August 6, 2020 – She gave of herself to everyone she met in big ways and small, a smile, a helping hand, or a reassuring hug. Her addiction took so much from her. It took her desire to do the things she loved. It took her ability to show her love. It took her smile. It took her sparkle. It took her sense of humor. It took and took and took until it took her life.
When Sarah was 16 she had to have surgery to remove a large growth under her arm. She was prescribed an opiate pain killer. It triggered in her brain an unrelenting craving that ultimately took her life. She had been through 5 different rehabs over the course of the last 9 years. Outpatient therapy, detox centers, AA meetings all in hopes of breaking that awful grip that stole her soul and took her ability to live the life she should have had. Sarah had just finished a 2-month stay at a place called Olympia house in Santa Rosa. It’s a rehab place where you are closely monitored, counseled while living with others dealing with similar problems.

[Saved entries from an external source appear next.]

(** * ulab numerical module: reductions, diff, flip and roll

    A shallow embedding of [code/numerical/numerical.c] (with the array
    header of [code/ndarray.h]) and the properties its specification states
    about it.

    Conventions of the embedding:
    - C integers are [Z]; every narrowing conversion the source performs
      ([int8_t ax = ...], [uint8_t N = ...], [size_t] counters) is written
      out with [wrap_signed] / [wrap_unsigned];
    - [mp_float_t] values are exact rationals ([Q]); rounding is not
      modelled, and the C library's [sqrt] is kept as a constructor of the
      returned object, read back as a real number by [float_value];
    - raising a MicroPython exception is the [Raise] branch of [result];
    - memory is a heap of buffers addressed by byte offsets, array headers
      hold a pointer into it, exactly as the source does its pointer
      arithmetic on [uint8_t *]. *)

From Stdlib Require Import ZArith QArith Qround Qreals Reals Lia Lra String.
From Stdlib Require Lqa.
From stdpp Require Import base gmap list.

Open Scope Z_scope.

(** ** Machine integers *)

Definition wrap_unsigned (bits z : Z) : Z := z mod 2 ^ bits.

Definition wrap_signed (bits z : Z) : Z :=
  (z + 2 ^ (bits - 1)) mod 2 ^ bits - 2 ^ (bits - 1).

Definition uint8_t : Z -> Z := wrap_unsigned 8.
Definition int8_t : Z -> Z := wrap_signed 8.
Definition uint16_t : Z -> Z := wrap_unsigned 16.
Definition int16_t : Z -> Z := wrap_signed 16.
Definition int32_t : Z -> Z := wrap_signed 32.

(** [size_t] of the 32-bit targets the module is built for. *)
Definition size_t : Z -> Z := wrap_unsigned 32.

(** ** Exceptions *)

Inductive exn : Type :=
| TypeError (msg : string)
| ValueError (msg : string)
| NotImplementedError (msg : string).

Inductive result (A : Type) : Type :=
| Ok (a : A)
| Raise (e : exn).

Arguments Ok {A} a.
Arguments Raise {A} e.

#[global] Instance result_ret : MRet result := fun A a => Ok a.

#[global] Instance result_bind : MBind result := fun A B k r =>
  match r with
  | Ok a => k a
  | Raise e => Raise e
  end.

(** The kind of an exception, as section 7 of the specification names them. *)
Inductive error_kind : Type := TypeError_kind | ValueError_kind | NotImplementedError_kind.
(** * Widget orchestration core of mfe-user-journey-dashboard

    A shallow embedding of the four services of
    [src/app/widget-orchestrator/services] and of the dashboard component
    that drives them:

    - [Registry]         widget-registry.service.ts, the [widgets] Map
    - [RegistryService]  the same service with its category index
    - [Orchestrator]     widget-orchestrator.service.ts
    - [Comm]             widget-communication.service.ts
    - [Bus]              the event system of the orchestrator
    - [Layout]           dashboard-layout-manager.service.ts
    - [Dashboard]        the collision helpers of widget-dashboard.component.ts
    - [Persist]          export, import and storage of the layout manager

    The first half holds the definitions, one module per service, with the
    inputs of the worked scenarios; the second half holds the facts proved
    about them, in a module [XFacts] for each module [X].

    Conventions.  JavaScript numbers that hold grid coordinates, spans and
    timestamps are integers ([Z]).  An optional field [f?: T] is an
    [option T]; [None] is [undefined].  A JS [Map] is an insertion-ordered
    association list with unique keys ([JsMap]).  [new Date()], [Date.now()]
    and [Math.random()] are inputs of the operation that reads them.
    Handlers, hooks, render hosts and data providers are code outside the
    services: the model records what they are given or fixes what they
    answer, and they do not call back into the service.  An [async] method
    is read as running to completion. *)

From Stdlib Require Import ZArith List String Bool Lia Permutation.
From stdpp Require Import base tactics option list strings pretty gmap.

Open Scope Z_scope.
Set Warnings "-register-all".

(* ===================================================================== *)
(** * JavaScript values, objects and Maps *)
(* ===================================================================== *)

Module Js.

(** The values the services pass around as [any], as configuration objects
    and as JSON documents.  An object is the list of its own enumerable
    properties in insertion order, an array is dense.  Values are finite
    trees and numbers are integers: cyclic structures, BigInt and Symbol
    values, symbol keys, sparse arrays, invalid Dates, fractions, NaN and
    the infinities are not represented. *)
Inductive JsVal : Type :=
| JUndefined
| JNull
| JBool (b : bool)
| JNum (n : Z)
| JStr (s : string)
| JDate (iso : string)            (* a Date; [iso] is its toISOString() *)
| JFunc (ident : string)          (* a function or class reference *)
| JArr (items : list JsVal)
| JObj (props : list (string * JsVal)).

Definition Obj : Type := list (string * JsVal).

(** ToBoolean: the falsy values are undefined, null, false, 0 and the empty
    string (NaN does not occur among integers). *)
Definition truthy (v : JsVal) : bool :=
  match v with
  | JUndefined | JNull => false
  | JBool b => b
  | JNum n => negb (n =? 0)
  | JStr s => negb (String.eqb s "")
  | JDate _ | JFunc _ | JArr _ | JObj _ => true
  end.

(** Own property lookup; [getProp] is the member access [o.k]. *)
Fixpoint lookupProp (k : string) (o : Obj) : option JsVal :=
  match o with
  | [] => None
  | (k', v) :: rest => if String.eqb k k' then Some v else lookupProp k rest
  end.
Lemma incrementPoints_defined (db : Db.t) (id : string) (n p : Z) :
  pointsOf db id = Some p -> exists db', incrementPoints db id n = Some db'.
Proof.
  unfold pointsOf, incrementPoints. destruct (findUser db id); [eauto|discriminate].
Qed.

Lemma pointsOf_same_users (a b : Db.t) (u : string) :
  users a = users b -> pointsOf a u = pointsOf b u.
Proof. unfold pointsOf, findUser. intros ->. reflexivity. Qed.

Lemma incrementPoints_same_users (a b : Db.t) (id : string) (n : Z) :
  users a = users b ->
  incrementPoints a id n = None -> incrementPoints b id n = None.
Proof.
  unfold incrementPoints, findUser. intros ->.
  destruct (find _ (users b)); [discriminate|reflexivity].
Qed.

Lemma incrementPoints_tables (db db' : Db.t) (id : string) (n : Z) :
  incrementPoints db id n = Some db' ->
  books db' = books db /\ readingProgress db' = readingProgress db
  /\ summaries db' = summaries db /\ comments db' = comments db.
Proof.
  unfold incrementPoints. destruct (findUser db id); [|discriminate].
  intros [= <-]. auto.
Qed.

End Points.

Lemma unauthenticated_id (s : SessionUser) :
  unauthenticated (Some s) = false -> su_id s <> EmptyString.
Proof.
  unfold unauthenticated; simpl. intros H E. rewrite E in H. discriminate.
Qed.

Lemma truthyStr_Some (s : string) : s <> EmptyString -> truthyStr (Some s) = true.
Proof.
  intros H. simpl. destruct (String.eqb s EmptyString) eqn:E; [|reflexivity].
  apply String.eqb_eq in E. contradiction.
Qed.

(** ** Reading-progress route *)

Section ProgressRoute.
Import Progress.

Lemma upsert_tables (db : Db.t) (uid bid : string) (b : Body) (pages : Z)
    (pct : Q) (now : Z) :
  users (snd (upsert db uid bid b pages pct now)) = users db.
Proof. unfold upsert. destruct (findProgress db uid bid); reflexivity. Qed.

Lemma POST_accepted (db : Db.t) (session : option SessionUser) (b : Body)
    (now : Z) (s : SessionUser) (bid : string) (book : Book) :
  accepted db session b s bid book ->
  POST db session b now =
  let pages := effectivePages (totalPages b) book in
  let pct := progressPercentage pages (currentPage b) in
  let up := upsert db (su_id s) bid b pages pct now in
  match status b with
  | Some COMPLETED =>
      match incrementPoints (snd up) (su_id s) 100 with
      | Some db2 => (Success 200 (fst up), db2)
      | None => (Failure 500 "Failed to update reading progress", snd up)
      end
  | Some READING =>
      if Qle_bool 50 pct then
        match incrementPoints (snd up) (su_id s) 25 with
        | Some db2 => (Success 200 (fst up), db2)
        | None => (Failure 500 "Failed to update reading progress", snd up)
        end
      else (Success 200 (fst up), snd up)
  | _ => (Success 200 (fst up), snd up)
  end.
Proof.
  intros (-> & Hauth & Hb & Hne & Hbook). unfold POST.
  rewrite Hauth, Hb, (truthyStr_Some _ Hne). cbn [negb orElse]. rewrite Hbook.
  cbv zeta.
  destruct (upsert db (su_id s) bid b _ _ now) as [row d1]. reflexivity.
Qed.
(** [Update] when [adaMax] is false. *)
Lemma Update_adam :
  adaMax p = false ->
  has_shape (v p) rows cols -> has_shape iterate rows cols ->
  exists q iterate',
    Update p iterate stepSize gradient i = Some (q, iterate') /\
    same_config p q /\ u q = u p /\
    elems_of (m q) rows cols (first_moment p gradient) /\
    elems_of (v q) rows cols (second_moment p gradient) /\
    elems_of iterate' rows cols
      (fun k =>
         elem iterate k
         - ((stepSize * sqrt (one - pow (beta2 p) i)
             / (one - pow (beta1 p) i))
            * first_moment p gradient k)
           / (sqrt (second_moment p gradient k) + epsilon p)).
Proof.
  intros Hflag v_shape it_shape.
  destruct first_moment_step as (m' & Em & Hm).
  destruct (second_moment_step v_shape) as (v' & Ev & Hv).
  unfold Update; cbn [with_m with_v m v u adaMax beta1 beta2 epsilon].
  rewrite Em; cbn [bind]. rewrite Hflag.
  cbn [with_m with_v m v u adaMax beta1 beta2 epsilon].
  destruct (schur gradient gradient) as [gg|]; [|discriminate].
  cbn [bind] in Ev |- *. rewrite Ev; cbn [bind].
  cbn [with_m with_v m v u adaMax beta1 beta2 epsilon]. rewrite Hflag.
  destruct (iterate_step
              (stepSize * sqrt (one - pow (beta2 p) i)
               / (one - pow (beta1 p) i))
              it_shape Hm
              (mat_map_elems (fun x => x + epsilon p)
                 (mat_map_elems sqrt Hv)))
    as (iterate' & Ei & Hi).
  unfold plus_scalar, arma_sqrt.
  cbn [bind] in Ei |- *.
  destruct (elem_div _ _) as [d|]; [|discriminate]. cbn [bind] in Ei |- *.
  rewrite Ei. cbn [bind].
  eexists _, iterate'. split; [reflexivity|].
  split; [repeat split|]. split; [reflexivity|].
  split; [exact Hm|]. split; [exact Hv|]. exact Hi.
Qed.

(** [Update] when [adaMax] is true.  The accumulators are updated before
    the test on [biasCorrection1]; only the statement on [iterate] is
    guarded. *)
Lemma Update_adamax :
  adaMax p = true -> has_shape (u p) rows cols ->
  exists q,
    same_config p q /\ v q = v p /\
    elems_of (m q) rows cols (first_moment p gradient) /\
    elems_of (u q) rows cols (infinity_norm p gradient) /\
    (neqb (one - pow (beta1 p) i) zero = false ->
     Update p iterate stepSize gradient i = Some (q, iterate)) /\
    (neqb (one - pow (beta1 p) i) zero = true ->
     has_shape iterate rows cols ->
     exists iterate',
       Update p iterate stepSize gradient i = Some (q, iterate') /\
       elems_of iterate' rows cols
         (fun k =>
            elem iterate k
            - ((stepSize / (one - pow (beta1 p) i))
               * first_moment p gradient k)
              / (infinity_norm p gradient k + epsilon p))).
Proof.
  intros Hflag u_shape.
  destruct first_moment_step as (m' & Em & Hm).
  destruct (infinity_norm_step u_shape) as (u' & Eu & Hu).
  exists (with_u (with_m p m') u').
  split; [repeat split; auto|]. split; [reflexivity|].
  split; [exact Hm|]. split; [exact Hu|].
  unfold Update; cbn [with_m with_u m v u adaMax beta1 beta2 epsilon].
  rewrite Em; cbn [bind].
  cbn [with_m with_u m v u adaMax beta1 beta2 epsilon]. rewrite Hflag.
  rewrite Eu; cbn [bind].
  cbn [with_m with_u m v u adaMax beta1 beta2 epsilon]. rewrite Hflag.
  split; intros Hbc; rewrite Hbc; [reflexivity|].
  intros it_shape.
  destruct (iterate_step (stepSize / (one - pow (beta1 p) i))
              it_shape Hm (mat_map_elems (fun x => x + epsilon p) Hu))
    as (iterate' & Ei & Hi).
  unfold plus_scalar.
  destruct (elem_div _ _) as [d|]; [|discriminate]. cbn [bind] in Ei |- *.
  rewrite Ei. cbn [bind].
  exists iterate'. split; [reflexivity|exact Hi].
Qed.
End UpdateFacts.

(** ** Calls in sequence *)

Section RunFacts.
Context {T : Type} `{Scalar T}.

Lemma run_app (cs1 cs2 : list (call (T := T))) (w : World) :
  run (cs1 ++ cs2) w = (w' <- run cs1 w ;; run cs2 w').
Proof.
  revert w; induction cs1 as [|c cs1 IH]; intros w; simpl; auto.
  destruct (step c w) as [w'|]; simpl; auto.
Qed.

Lemma run_snoc (cs : list (call (T := T))) (c : call) (w w1 : World) :
  run cs w = Some w1 -> run (cs ++ [c]) w = step c w1.
Proof.
  intros E. rewrite run_app, E. simpl.
  destruct (step c w1); reflexivity.
Qed.

Lemma Initialize_same_config (p : AdamUpdate T) (rows cols : nat) :
  same_config p (Initialize p rows cols).
Proof.
  unfold Initialize; cbn [with_m adaMax].
  destruct (adaMax p) eqn:E; repeat split; cbn; auto.
Qed.

End RunFacts.

(** * [Initialize], [Update] and the accessors, for every arithmetic *)

Section Claims.
Context {T : Type} `{Scalar T}.
Local Open Scope scalar_scope.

Once the insurance runs out your next best option is sober living. She found one that she really liked. There is much more freedom and but still group meetings and a house manager who tests residents for drug or alcohol use. She had been there about three weeks before she died. The week before she died, she was allowed an overnight visit and came home. It was so nice to see her in her true self. Before she left, we hugged and she hugged me so tight. The next week she seemed to be struggling. We were in close contact with her. She had a string of bad days. Mid-week she texted me that she was so grateful for me. We were a little concerned but that is a constant when dealing with this problem. On Sunday at midnight, our phone rang and it was the manager of her sober living house. He said Sarah was at the hospital. We called the hospital and they said there was no one there under her name. My wife who works in a hospital knew that meant she was dead. We confirmed it soon after.
When people say I can’t imagine the pain and sadness you must feel it’s true. I could never have imagined it. It’s a numbness that’s constant and a physical pain in the chest that comes in waves and makes you understand the meaning of a broken heart. You cry often sometimes a whimper other times uncontrollably not sure when or if it will end. Today after a week of funeral home visits, graveyard visits, picking out final clothes for Sarah and hours going through 100’s of photos for a tribute to her we had a viewing of her just my wife and I and daughter Amy.